By Andrea Beathard and Dave Cochran –
Hot out of the oven! In a rare move, a district court recently gave Domino’s a two-for-one deal on attorney’s fees. In Ameranth, Inc., v. Domino’s Pizza Inc., No. 12CV0733 DMS (WVG), 2021 WL 2550057 (S.D. Cal. June 21, 2021), a patent infringement case, the U.S. District Court for the Southern District of California awarded attorney’s fees to Defendants Domino’s Pizza LLC and Domino’s Pizza, Inc. (collectively, “Domino’s”) for work performed not only in the district court litigation, but also in the parallel Covered Business Method (“CBM”) proceedings at the Patent Trial and Appeal Board (“PTAB”).

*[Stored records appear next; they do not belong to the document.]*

Lemma retention_exact_witness :
  let g := NewRetentionGC 0 30 2 0 in
  let s' := (passes g [month_later] upkeep_state).2 in
  (run_ID <$> rows (Retention.rt_runs s')) = [101; 102] /\
  (task_ID <$> rows (Retention.rt_tasks s')) = [111] /\
  (art_ID <$> rows (Retention.rt_artifacts s')) = [301; 302] /\
  old_run 101 PipelineRunCancelled ∈ rows (Retention.rt_runs s') /\
  versions 7 (rows (Retention.rt_artifacts s')) <= 2.
Proof.
  split; [vm_compute; reflexivity|]. split; [vm_compute; reflexivity|]. split; [vm_compute; reflexivity|].
  destruct (retention_exact (NewRetentionGC 0 30 2 0) [month_later] upkeep_state) as (_ & Hkept & Htrim).
  - apply (bool_decide_unpack _). vm_compute. exact I.
  - apply (bool_decide_unpack _). vm_compute. exact I.
  - split.
    + apply Hkept; [right; left|reflexivity].
    + apply Htrim; [vm_compute; constructor|discriminate|reflexivity].
Defined.

(** * Subscriptions *)

Section Subscribers.
Context {G : Gorm} {P : Platform} {D : Dispatcher} {T : SubjectTables} {TL : SubjectTablesLaws T} {X : TimeText}.
Context (cfg : Notifications.Config).
Import Notifications.

(** A row as the handler leaves it: its owner's, always on, with an address or
    none, and events that exist. *)
Definition subscriber (k : string) (row : Subscription) : Prop :=
  sb_Subject row = k /\ sb_Enabled row = true /\ (sb_Email row = "" \/ has_at (sb_Email row) = true) /\
  validateEvents (sb_Events row) = None.
Definition sub_rows (s : State) : gmap string Subscription := st_rows (n_subs s).
Definition read_rows (s : State) : gmap string NotificationRead := st_rows (n_reads s).
Definition subscribed (s : State) : Prop := map_Forall subscriber (sub_rows s).

(** What is done to the notification centre: requests and platform events. *)
Inductive Act :=
| APut (rq : HttpRequest) (c : Context_) | AGet (c : Context_) | AMark (rq : HttpRequest) (c : Context_)
| AList (c : Context_) | ADispatch (evt subject title body : string).
Definition act (a : Act) : M State unit :=
  match a with
  | APut rq c => PutSubscription cfg rq c ;;; ret tt
  | AGet c => GetSubscription cfg c ;;; ret tt
  | AMark rq c => ReadMark cfg rq c ;;; ret tt
  | AList c => ListHandler cfg c ;;; ret tt
  | ADispatch evt subject title body => Dispatch cfg evt subject title body
  end.
Fixpoint acts (l : list Act) : M State unit := match l with [] => ret tt | a :: l' => act a ;;; acts l' end.

Definition put_by (a : Act) : option string := match a with APut _ c => CurrentSubject c | _ => None end.

Record history (l : list Act) (s s' : State) : Prop := mkHistory {
  h_rows : subscribed s -> subscribed s';
  h_own : forall k, (forall a, a ∈ l -> put_by a <> Some k) -> sub_rows s' !! k = sub_rows s !! k;
  h_reads : forall k row, read_rows s !! k = Some row ->
    exists row', read_rows s' !! k = Some row' /\ nr_LastReadAt row <= nr_LastReadAt row';
  h_mail : subscribed s -> exists sent, n_outbox s' = n_outbox s ++ sent /\
    forall m, m ∈ sent -> has_at (ml_to m) = true /\
      exists evt subject, ADispatch evt subject (ml_subject m) (ml_body m) ∈ l }.

Lemma history_trans l1 l2 s s1 s2 : history l1 s s1 -> history l2 s1 s2 -> history (l1 ++ l2) s s2.
Proof.
  intros [Hr Ho Hm Hx] [Hr' Ho' Hm' Hx']. split.
  - auto.
  - intros k Hk. rewrite Ho', Ho; [done|..]; intros a Ha; apply Hk; set_solver.
  - intros k row (row1 & H1 & ?)%Hm. destruct (Hm' k row1 H1) as (row2 & ? & ?). exists row2. split; [done|lia].
  - intros Hs. destruct (Hx Hs) as (sent & E & H1), (Hx' (Hr Hs)) as (sent' & E' & H2). exists (sent ++ sent').
    rewrite E', E, <- app_assoc. split; [done|]. intros m [Hin|Hin]%elem_of_app;
      [destruct (H1 m Hin) as (? & evt & sub & ?)|destruct (H2 m Hin) as (? & evt & sub & ?)];
      (split; [done|]); exists evt, sub; set_solver.
Qed.

(** What leaves the subscriptions, the marks and the outbox alone. *)
Definition still (s s' : State) : Prop :=
  sub_rows s' = sub_rows s /\ read_rows s' = read_rows s /\ n_outbox s' = n_outbox s.
#[local] Instance still_preorder : PreOrder still.
Proof. split; [by intros s|]. intros s1 s2 s3 (? & ? & ?) (? & ? & ?). split_and!; congruence. Qed.
Definition Still {A} (m : M State A) : Prop := forall s, still s (m s).2.

Lemma still_history l s s' : still s s' -> history l s s'.
Proof.
  intros (H1 & H2 & H3). split.
  - unfold subscribed. by rewrite H1.
  - intros k _. by rewrite H1.
  - intros k row Hk. rewrite H2. by exists row.
  - intros _. exists []. rewrite app_nil_r. split; [done|set_solver].
Qed.

Lemma still_ret {A} (a : A) : Still (ret a).
Proof. intros s. reflexivity. Qed.
Lemma still_now : Still now_at.
Proof. intros s. reflexivity. Qed.
Lemma still_bind {A B} (m : M State A) (k : A -> M State B) : Still m -> (forall a, Still (k a)) -> Still (bind m k).
Proof. intros Hm Hk s. unfold bind. specialize (Hm s). destruct (m s) as [a s1]. etransitivity; [exact Hm|apply Hk]. Qed.
Lemma still_try {E A B} (m : M State (Res E A)) (k : A -> M State (Res E B)) :
  Still m -> (forall a, Still (k a)) -> Still (try_bind m k).
Proof. intros Hm Hk. apply still_bind; [done|]. intros [a|e]; [apply Hk|apply still_ret]. Qed.
Lemma still_world {A} (m : M World A) : Still (zoom n_world m).
Proof. intros s. unfold zoom. by destruct (m _). Qed.

Lemma st_First_rows {R} k (t : ST R) : st_rows (st_First k t).2 = st_rows t.
Proof. destruct (st_First k t) as [r t'] eqn:E. by apply st_First_spec in E as [? _]. Qed.

Lemma still_LastReadAt k : Still (zoom n_reads (ReadStore.LastReadAt k)).
Proof.
  intros s. unfold zoom, ReadStore.LastReadAt, bind. pose proof (st_First_rows k (n_reads s)) as H.
  destruct (st_First k (n_reads s)) as [r t]. split_and!; [done|exact H|done].
Qed.
Lemma still_Get k : Still (zoom n_subs (SubscriptionStore.Get k)).
Proof.
  intros s. unfold zoom, SubscriptionStore.Get, bind. pose proof (st_First_rows k (n_subs s)) as H.
  destruct (st_First k (n_subs s)) as [r t]. split_and!; [exact H|done|done].
Qed.

Lemma still_SubscriptionOf k : Still (SubscriptionOf cfg k).
Proof. unfold SubscriptionOf. destruct (negb _); [apply still_ret|apply still_Get]. Qed.

Lemma still_notices since l : Still (notices since l).
Proof.
  induction l as [|a l IH]; [apply still_ret|]. apply still_bind; [apply still_world|]. intros pid.
  apply still_bind; [exact IH|]. intros rest. apply still_ret.
Qed.

Lemma still_List k n : Still (List cfg k n).
Proof.
  apply still_try; [apply still_world|]. intros pending. apply still_bind.
  - destruct (_ && _); [|apply still_ret]. apply still_bind; [apply still_LastReadAt|]. intros r. apply still_ret.
  - intros since. apply still_bind; [apply still_notices|]. intros out. apply still_ret.
Qed.

Lemma code_Fail status e : rs_Code (Fail status e) = status.
Proof. unfold Fail. by destruct e. Qed.
Lemma code_fail_or {A} (r : Result A) reply :
  rs_Code (fail_or StatusInternalServerError r reply) = StatusOK -> is_ok r = true.
Proof. destruct r; [done|]. unfold fail_or. by rewrite code_Fail. Qed.

Lemma valid_events events : validateEvents events = None -> validateEvents (default_str "approval_required" events) = None.
Proof. unfold default_str. by destruct (empty_string events). Qed.

Lemma wp_still {A} (m : M State A) (Q : A -> State -> Prop) s :
  Still m -> (forall a s', still s s' -> Q a s') -> wp m Q s.
Proof. intros Hm HQ. specialize (Hm s). unfold wp. destruct (m s) as [a s']. by apply HQ. Qed.

(** Only its owner's row changes, and it is a good one. *)
Definition put_spec (rq : HttpRequest) (c : Context_) (s : State) (r : Response) (s' : State) : Prop :=
  history [APut rq c] s s' /\ (rs_Code r <> StatusOK -> still s s') /\
  (forall in_ subject, CurrentSubject c = Some subject ->
     UnmarshalE (A := Subscription) (C := Codec_Subscription) (hq_Body rq) = Ok in_ -> rs_Code r = StatusOK ->
     exists row, sub_rows s' !! subject = Some row /\ sb_Email row = sb_Email in_ /\
       sb_Events row = default_str "approval_required" (sb_Events in_) /\ sb_Enabled row = true).

Lemma wp_Upsert sub (Q : Result Subscription -> State -> Prop) s :
  (forall e s', still s s' -> Q (Err e) s') ->
  (forall row row' s', sb_Subject row' = sb_Subject sub -> sb_Email row' = sb_Email sub ->
     sb_Events row' = default_str "approval_required" (sb_Events sub) -> sb_Enabled row' = true ->
     sub_rows s' = <[sb_Subject sub := row']> (sub_rows s) -> read_rows s' = read_rows s -> n_outbox s' = n_outbox s ->
     Q (Ok row) s') ->
  subscribed s -> wp (UpsertSubscription cfg sub) Q s.
Proof.
  intros He Hok Hs. unfold UpsertSubscription. destruct (negb _); [by apply wp_ret, He|].
  unfold wp, bind, now_at, zoom, SubscriptionStore.Upsert. destruct (st_Upsert _ _ _ _) as [r t] eqn:E.
  apply st_Upsert_spec in E. destruct r as [row|e]; [|by apply He]. destruct E as [-> E].
  eapply Hok; [| | | |exact E|done|done]; simpl; unfold sub_rows, subscribed in *;
    (destruct (st_rows (n_subs s) !! sb_Subject sub) as [old|] eqn:Eo; [|done]); try done.
  by destruct (Hs _ _ Eo).
Qed.

Lemma wp_put rq c s : subscribed s -> wp (PutSubscription cfg rq c) (put_spec rq c s) s.
Proof.
  intros Hs. assert (Hstill : forall r s', still s s' -> rs_Code r <> StatusOK -> put_spec rq c s r s').
  { intros r s' H Hc. split; [by apply still_history|]. split; [done|]. by intros. }
  unfold PutSubscription. destruct (CurrentSubject c) as [k|] eqn:Ek; simpl; [|by apply wp_ret, Hstill].
  destruct (empty_string k) eqn:Ee; [by apply wp_ret, Hstill|]. unfold body_of.
  destruct (UnmarshalE _) as [v|e] eqn:Ev; [|apply wp_ret, Hstill; [done|by rewrite code_Fail]].
  destruct (negb (empty_string (sb_Email v)) && negb (has_at (sb_Email v))) eqn:Em; [by apply wp_ret, Hstill|].
  destruct (validateEvents (sb_Events v)) eqn:Eev; [apply wp_ret, Hstill; [done|by rewrite code_Fail]|].
  apply wp_bind, wp_Upsert; [| |done].
  - intros e s' H. apply wp_ret, Hstill; [done|]. by simpl; rewrite code_Fail.
  - intros row row' s' Hk Hem Hevs Hon Hr Hm Ho. simpl in Hk, Hem, Hevs, Hr. apply wp_ret. split.
    + split.
      * intros _. unfold subscribed. rewrite Hr. apply map_Forall_insert_2; [|done]. split_and!; [done|done| |].
        -- rewrite Hem. destruct (empty_string (sb_Email v)) eqn:E; [left; by apply String.eqb_eq|right].
           simpl in Em. by destruct (has_at _).
        -- rewrite Hevs. by apply valid_events.
      * intros k' Hk'. rewrite Hr. apply lookup_insert_ne. intros <-. by eapply (Hk' (APut rq c)); [left|].
      * intros k' old. rewrite Hm. intros Hold. by exists old.
      * intros _. exists []. rewrite app_nil_r. split; [done|set_solver].
    + split; [by intros []|]. intros in_ subject Hsub Hin _. rewrite Ek in Hsub. injection Hsub as <-. assert (in_ = v) as -> by congruence.
      exists row'. rewrite Hr. by rewrite lookup_insert_eq.
Qed.

(** A mark only moves forward. *)
Lemma MarkRead_history l k at_ s : history l s (MarkRead cfg k at_ s).2.
Proof.
  unfold MarkRead. destruct (negb _); [by apply still_history|].
  unfold bind, now_at, zoom, ReadStore.AdvanceTo, bind. generalize (if at_ =? time_Zero then w_now (n_world s) else at_).
  intros t0. match goal with |- context [st_Upsert ?a ?b ?c ?d] => destruct (st_Upsert a b c d) as [r t] eqn:E end.
  apply st_Upsert_spec in E. simpl. split; [done|done| |].
  - intros j row Hj. unfold read_rows in *. simpl. destruct r as [row'|e]; [|rewrite E; by exists row]. destruct E as [_ ->].
    simpl. destruct (decide (k = j)) as [->|Hne].
    + rewrite lookup_insert_eq, Hj. eexists. split; [done|]. simpl. lia.
    + rewrite lookup_insert_ne by done. by exists row.
  - intros _. exists []. simpl. rewrite app_nil_r. split; [done|set_solver].
Qed.

Lemma mark_history l rq c s : history l s (ReadMark cfg rq c s).2.
Proof.
  unfold ReadMark. destruct (empty_string _); [by apply still_history|]. unfold bind at 1, now_at. unfold bind, ret.
  match goal with |- context [MarkRead cfg ?k ?t s] => pose proof (MarkRead_history l k t s) as H;
    by destruct (MarkRead cfg k t s) as [r s'] end.
Qed.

After the district court and the PTAB invalidated all of the asserted patent claims in the case, the district court found that the case warranted an award of attorney’s fees under 35 U.S.C. § 285. Seeking to recover the whole pie, Domino’s sought to recover its fees from both the district court litigation and the PTAB proceedings, with fees from the Federal Circuit appeals on top. Ameranth, 2021 WL 2550057, at *1. Plaintiff Ameranth, Inc. countered that Domino’s should only get a slice of those fees, namely, the fees from the district court litigation alone. Id.
The district court delivered all the fees that Domino’s requested. In support of its decision to award fees from both the district court and the PTAB proceedings, the district court cited the Federal Circuit’s holdings that “a case should be viewed more as an ‘inclusive whole’ rather than as a piecemeal process when analyzing fee-shifting under § 285” and that “§ 285 does not bar the trial court from awarding fees for the entire case, including any subsequent appeals.” Id. (citing Therasense, Inc. v. Becton, Dickinson & Co., 745 F.3d 513, 516, 517 (Fed. Cir. 2014)). The district court rejected, without providing any explanation, Ameranth’s argument that fees from both proceedings should not have been awarded because Ameranth’s “appeals were not frivolous and . . . the CBM proceedings did not obviate the need for further litigation in this Court.” Id.
Takeaway: Although before Ameranth courts rarely awarded attorney’s fees from parallel proceedings, Ameranth should serve as a warning to practitioners that such fees may now be on the table.